第一机构：兰州大学药学院,甘肃兰州730000

年份：2018

卷号：35

期号：2

起止页码：1

中文期刊名：甘肃中医药大学学报

外文期刊名：Journal of Gansu University of Chinese Medicine

基金：国家自然科学基金青年基金项目(81603407);国家自然科学基金地区基金项目(81760789);甘肃省中药药理与毒理重点实验室开放基金项目[ZDSYS-ZZKJ-2013(C)-001]

语种：中文

中文关键词：秀丽隐杆线虫;Ras/有丝分裂原蛋白活化酶(MAPK)信号通路;抗肿瘤;药物筛选模型

外文关键词：C. elgans;Ras/MAPK signal pathway;anticancer;drug screening model

摘要：目的采用秀丽隐杆线虫Ras/有丝分裂原蛋白活化酶(MAPK)信号通路上的过度激活系列突变体研究该模式生物作为Ras/MAPK信号通路的抗肿瘤药物筛选模型的可行性及其分子机制。方法采用96孔板将索拉菲尼和依托泊苷作用于L1期秀丽隐杆线虫(每孔80~100条),并设空白对照,每个处理设3个重复。培养秀丽隐杆线虫4~5 d后,于倒置生物显微镜下观察秀丽隐杆线虫野生型和突变体数目。与空白对照比较,野生型比例越高,说明药物效果越好。结果索拉菲尼能够剂量依赖性地逆转let-60/ras(gf)和mek/erk(gf)双突变体多阴门表型,对其下游转录因子lin-1(lf)和lin-31(gf)多阴门突变体几乎没有影响;依托泊苷对信号通路上游因子let-60/ras(gf)及下游转录因子突变体lin-31(gf)均有明显的抑制作用,不依赖细胞信号通路。结论秀丽隐杆线虫模型不但能够筛选靶向Ras/MAPK信号通路的抑制剂,还能评价肿瘤细胞毒药物。
Objective To study the biological model and the molecular mechanism of anti-tumor drug scree- ning model of using caenorhabditis elegans （C. elegansis） as Ras/MAPK signaling pathway using its over-activated series of mutants.
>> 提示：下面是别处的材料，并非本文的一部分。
(* ===== verification/KextCtlRun.v ===== *)
(** The kernel extension: runs. The events the driver sees, what holds after any
    sequence of them once start has succeeded, the watchdog, the packet size, and
    the places where the driver loses packets or reports a success it did not have. *)
From S2P Require Import Prelude Mmio Channel Chip SwVars Eeprom Hw Mcu Power Fiber PhyConfig RxFilter BringUp.
From S2P Require Import Frame TxOffload KextPool KextTx KextRx KextHw KextMedia KextCtl.
From S2P Require Import RxFilterSpec DriverSpec KextPoolSpec KextTxSpec KextRxSpec KextRxRun KextCtlSpec.

#[local] Opaque clearTxRing clearRxRing.

(** ** Events *)

(** Requests of the network family, the interrupt, the timer, the poller's two
    steps, the output thread. *)
Inductive kevent :=
| EvEnable (selected : option Z)
| EvDisable
| EvMedium (i : Z)
| EvInterrupt
| EvTimer
| EvPollMode (enabled : bool)
| EvPollBegin (maxCount : Z)
| EvPollWork
| EvOutput (q : list mpkt) (stack : list (Z * Z))
| EvPacketSize (maxSize : Z)
| EvWakeOn (active : bool)
| EvAddress (addr : option (list Z))
| EvPower (ordinal : Z)
| EvShutdown (specifier : Z)
| EvPromiscuous (active : bool)
| EvMulticast (active : bool).

Section Runs.
Context {P : Type} `{B : !RxBuffers P} `{RP : !RxPool P}.
Context {D : Type} `{M : !Mmio D} `{Pc : !PciConfig D} `{Pd : !PciDevice D} (undef : Z).
Context (cursor : mpkt -> list (Z * Z)) (dma : Z -> list (Z * Z) -> dma_answer).
Context (phys : Z -> Z) (multi : Z -> bool) (rx_dma : Z -> list Z -> option (list Z)) (vtd_fuel : nat).
Implicit Types s : kdrv P.

(** The interrupt comes while its source is enabled, the timer when it is set. *)
Definition may_happen (e : kevent) s : Prop :=
  match e with
  | EvInterrupt => irqOn (fw s) = true
  | EvTimer => timerOn (fw s) = true
  | EvPollWork => poller s <> None
  | _ => True
  end.
(* ===== verification/PollLock.v ===== *)
(** How the work loop and the poller thread of the kernel extension share the rings
    (RTL812xLucy.cpp, rtl812xEnable, rtl812xDisable, rtl812xRestart and rtl812xHwConfig of
    RTL812xLucyHardware.cpp): every routine cut at its accesses to stateFlags, with the
    stretches between them that work on the rings. The flag __POLLING is the lock. *)
From S2P Require Import Prelude Mmio Chip Hw BringUp RxFilter RxFilterSpec Compat KextCtl.
#[local] Open Scope Z_scope.

Definition __ENABLED_M : Z := BIT __ENABLED.
Definition __LINK_UP_M : Z := BIT __LINK_UP.
Definition __PROMISC_M : Z := BIT __PROMISC.
Definition __M_CAST_M : Z := BIT __M_CAST.
Definition __POLL_MODE_M : Z := BIT __POLL_MODE.
Definition __POLLING_M : Z := BIT __POLLING.

(** Work on the rings: rxInterrupt and txInterrupt as the interrupt handlers and the
    poller call them, the txInterrupt of txHangCheck, and whatever sets the ring positions
    or the pending fragment anew. *)
Inductive place := ServeRx | ServeTx | CheckTx | Reset.

(** What a thread has still to do. Each constructor is one access to stateFlags, or one
    stretch of work, in which the thread stays for as long as it likes. *)
Inductive code :=
| Done
| IfSet (nr : Z) (yes no : code)
| TestAndSet (nr : Z) (was_set was_clear : code)
| SetBit (nr : Z) (k : code)
| ClearMask (mask : Z) (k : code)
| Work (p : place) (k : code).

(** ** The routines of the work loop, with what follows them *)

Definition setMulticastMode (active : bool) (k : code) : code :=
  if active then SetBit __M_CAST k else ClearMask __M_CAST_M k.
Definition setPromiscuousMode (active : bool) (k : code) : code :=
  if active then SetBit __PROMISC k else ClearMask __PROMISC_M k.

(** The ring positions start again from zero. *)
Definition rtl812xHwConfig (k : code) : code :=
  Work Reset (IfSet __M_CAST (setMulticastMode true k) (setMulticastMode false k)).
Definition rtl812xEnable (k : code) : code := ClearMask __POLL_MODE_M (rtl812xHwConfig k).
Definition rtl812xDisable (k : code) : code := Work Reset (ClearMask __LINK_UP_M k).
Definition rtl812xRestart (k : code) : code := ClearMask __LINK_UP_M (Work Reset (rtl812xEnable k)).
Module ScoreRules.
Import Logic LogicFacts PlayFacts CaptureFacts ScoreFacts.

(** X2.  When the current player is one of the two sides and [playMove]
    returns true, [getScores] moves by exactly the capture: the mover gains
    the captured discs and the placed one, the opponent loses the captured
    discs, and at least one disc is captured. *)
Theorem playMove_scores (s s' : GameLogicService) (x y : Z) :
  s.(currentPlayer) <> P_none ->
  playMove x y s = (s', Done true) ->
  exists found,
    getFlippableDiscs s x y s.(currentPlayer) = Done found
    /\ (1 <= length found)%nat
    /\ score_of s.(currentPlayer) (getScores s')
       = score_of s.(currentPlayer) (getScores s)
         + 1 + Z.of_nat (length found)
    /\ score_of (opponent_of s.(currentPlayer)) (getScores s')
       = score_of (opponent_of s.(currentPlayer)) (getScores s)
         - Z.of_nat (length found).
Proof.
  intros Hside Hplay.
  pose proof (playMove_true_inv _ _ _ _ Hplay) as Hv.
  destruct (isValidMove_true _ _ _ _ Hv) as (Hcell & _).
  destruct (playMove_valid _ _ _ Hv)
    as (found & b1 & b2 & Hf & Hne & Hrun & Hb2 & Heq).
  rewrite Heq in Hplay. injection Hplay as <-.
  exists found. split; [assumption|].
  split; [destruct found; [congruence|cbn [length]; lia]|].
  pose proof (getFlippableDiscs_discs _ _ _ _ _ Hf) as Hdiscs.
  pose proof (CaptureRules.getFlippableDiscs_NoDup _ _ _ _ _ Hf) as Hnd.
  destruct (flip_all_counts found s.(currentPlayer)
              (opponent_of s.(currentPlayer))
              (opponent_of_differs _) s b1 Hnd Hdiscs Hrun) as [H1 H2].
  destruct (flip_all_cells found s.(currentPlayer) s)
    as (b1' & Hrun' & _ & _ & Hout).
  { intros d Hd. eexists. apply (Hdiscs d Hd). }
  assert (b1' = b1) as ->.
  { rewrite Hrun in Hrun'. injection Hrun' as E.
    destruct s; unfold set_board in E; simpl in *. congruence. }
  assert (cell b1 x y = Done (Some P_none)) as Hb1.
  { rewrite Hout; [assumption|]. intros Hd.
    pose proof (Hdiscs _ Hd) as E. cbn [r c] in E. rewrite Hcell in E.
    injection E as E. symmetry in E. now apply opponent_of_side in E. }
  rewrite !score_of_count by (assumption || apply opponent_of_side).
  cbn [board].
  rewrite (count_assign _ _ _ _ _ _ _ Hb2 Hb1).
  rewrite (count_assign (opponent_of (currentPlayer s)) _ _ _ _ _ _ Hb2 Hb1).
  rewrite H1, H2.
  rewrite Player_eqb_refl, (Player_eqb_neq P_none (currentPlayer s)),
    (Player_eqb_neq P_none (opponent_of (currentPlayer s))),
    (Player_eqb_neq (currentPlayer s) (opponent_of (currentPlayer s)))
    by (try congruence; try (intros E; symmetry in E; revert E;
                             apply opponent_of_side);
        intros E; symmetry in E; revert E; apply opponent_of_differs).
  lia.
Qed.

Lemma playMove_scores_witness :
  start.(currentPlayer) <> P_none
  /\ playMove 2 4 start = (fst (playMove 2 4 start), Done true)
  /\ exists found,
       getFlippableDiscs start 2 4 start.(currentPlayer) = Done found
       /\ (1 <= length found)%nat
       /\ score_of start.(currentPlayer)
                   (getScores (fst (playMove 2 4 start)))
          = score_of start.(currentPlayer) (getScores start)
            + 1 + Z.of_nat (length found)
       /\ score_of (opponent_of start.(currentPlayer))
                   (getScores (fst (playMove 2 4 start)))
          = score_of (opponent_of start.(currentPlayer)) (getScores start)
            - Z.of_nat (length found).
Proof.
  split; [discriminate|]. split; [reflexivity|].
  apply (playMove_scores start (fst (playMove 2 4 start)) 2 4);
    [discriminate|reflexivity].
Defined.

End ScoreRules.

(* ------------------------------------------------------------------ *)
(** ** GameLogicService: the list of legal moves *)

Module MoveListFacts.
Import Logic LogicFacts PlayFacts.

Lemma StronglySorted_app {A} (R : A -> A -> Prop) l1 l2 :
  StronglySorted R l1 -> StronglySorted R l2 ->
  (forall a b, In a l1 -> In b l2 -> R a b) ->
  StronglySorted R (l1 ++ l2).
Proof.
  induction l1 as [|a t IH]; intros H1 H2 H12; [exact H2|].
  apply StronglySorted_inv in H1 as [Ht Ha].
  cbn [app]. constructor.
  - apply IH; auto. intros; apply H12; simpl; auto.
  - apply Forall_app. split; [assumption|].
    apply Forall_forall. intros b Hb. apply H12; simpl; auto.
Qed.

Lemma StronglySorted_filter {A} (R : A -> A -> Prop) (f : A -> bool) l :
  StronglySorted R l -> StronglySorted R (filter f l).
Proof.
  induction 1 as [|a t Ht IH Ha]; cbn [filter]; [constructor|].
  destruct (f a); [|assumption]. constructor; [assumption|].
  rewrite Forall_forall in *. intros b Hb. apply Ha.
  now apply filter_In in Hb.
Qed.

Lemma StronglySorted_map {A B} (R : A -> A -> Prop) (R' : B -> B -> Prop)
    (g : A -> B) l :
  (forall a b, R a b -> R' (g a) (g b)) ->
  StronglySorted R l -> StronglySorted R' (map g l).
Proof.
  intros Hg. induction 1 as [|a t Ht IH Ha]; cbn [map]; constructor;
    [assumption|].
  rewrite Forall_forall in *. intros b Hb.
  apply in_map_iff in Hb as (a' & <- & Ha'). auto.
Qed.

Lemma seq_sorted start len : StronglySorted lt (seq start len).
Proof.
  revert start. induction len as [|len IH]; intros start; cbn [seq];
    constructor; [apply IH|].
  apply Forall_forall. intros k Hk. apply in_seq in Hk. lia.
Qed.

Lemma upto_sorted n : StronglySorted Z.lt (upto n).
Proof.
  unfold upto. apply (StronglySorted_map lt); [lia|apply seq_sorted].
Qed.

Lemma scan_cols_closed s player x cols :
  forall moves moves',
    scan_cols s player x cols moves = Done moves' ->
    moves' = moves ++ map (mkMove x) (filter (kept s player x) cols).
Proof.
  induction cols as [|y rest IH]; intros moves moves'; cbn [scan_cols].
  - intros [= <-]. cbn [filter map]. now rewrite app_nil_r.
  - intros H. apply obind_Done in H as (ok & Hok & H).
    rewrite (IH _ _ H). cbn [filter]. unfold kept at 2. rewrite Hok.
    destruct ok; cbn [map]; [now rewrite <- app_assoc|reflexivity].
Qed.

Lemma scan_rows_closed s player rows :
  forall moves moves',
    scan_rows s player rows moves = Done moves' ->
    moves' = moves
             ++ flat_map (fun x => map (mkMove x)
                                       (filter (kept s player x)
                                               (upto s.(size)))) rows.
Proof.
  induction rows as [|x rest IH]; intros moves moves'; cbn [scan_rows].
  - intros [= <-]. cbn [flat_map]. now rewrite app_nil_r.
  - intros H. apply obind_Done in H as (m1 & Hm1 & H).
    rewrite (IH _ _ H), (scan_cols_closed _ _ _ _ _ _ Hm1).
    cbn [flat_map]. now rewrite <- app_assoc.
Qed.

Lemma blocks_sorted (f : Z -> Z -> bool) cols rows :
  StronglySorted Z.lt cols -> StronglySorted Z.lt rows ->
  StronglySorted move_lt
    (flat_map (fun x => map (mkMove x) (filter (f x) cols)) rows).
Proof.
  intros Hc. induction 1 as [|x rest Hrest IH Hx]; cbn [flat_map];
    [constructor|].
  apply StronglySorted_app; [|assumption|].
  - apply (StronglySorted_map Z.lt).
    + intros a b Hab. right. cbn [row col]. auto.
    + now apply StronglySorted_filter.
  - intros a b Ha Hb.
    apply in_map_iff in Ha as (ya & <- & _).
    apply in_flat_map in Hb as (x' & Hx' & Hb).
    apply in_map_iff in Hb as (yb & <- & _).
    left. cbn [row]. rewrite Forall_forall in Hx. now apply Hx.
Qed.

End MoveListFacts.

Module MoveListRules.
Import Logic LogicFacts PlayFacts MoveListFacts.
Methods Sorafenib and etoposide were used to treat L1 nematodes in 96-well plate （ 80 to 100 cells per well） and a blank control group was set. Every processing method was set up with 3 replicates. After 4 to 5 days of nematode culture, the numbers of wild type and mutants of nematodes were observed under an inverted mi- croscope. Compared with the blank control,the higher wild-type ratio means the better drug efficacy. Results So- rafenib reversed the multiple vulval phenotypes of let-60/ras （gf） and raek/erk （gf） double mutants in a dose- dependent manner,but had no effects on lin-1 （lf） and lin-31 （gf） which are its downstream transcription factors. Whereas etoposide has a significant inhibitory effect on the upstream signaling factor let-60/ras （gf） and the down- stream transcription factor mutant lin-31 （gf）and does not depend on cellular signaling pathways. Conclusion C. elegans can not only screen for the inhibitors of target Ras/MAPK pathway, but also evaluate the cytotoxie drugs.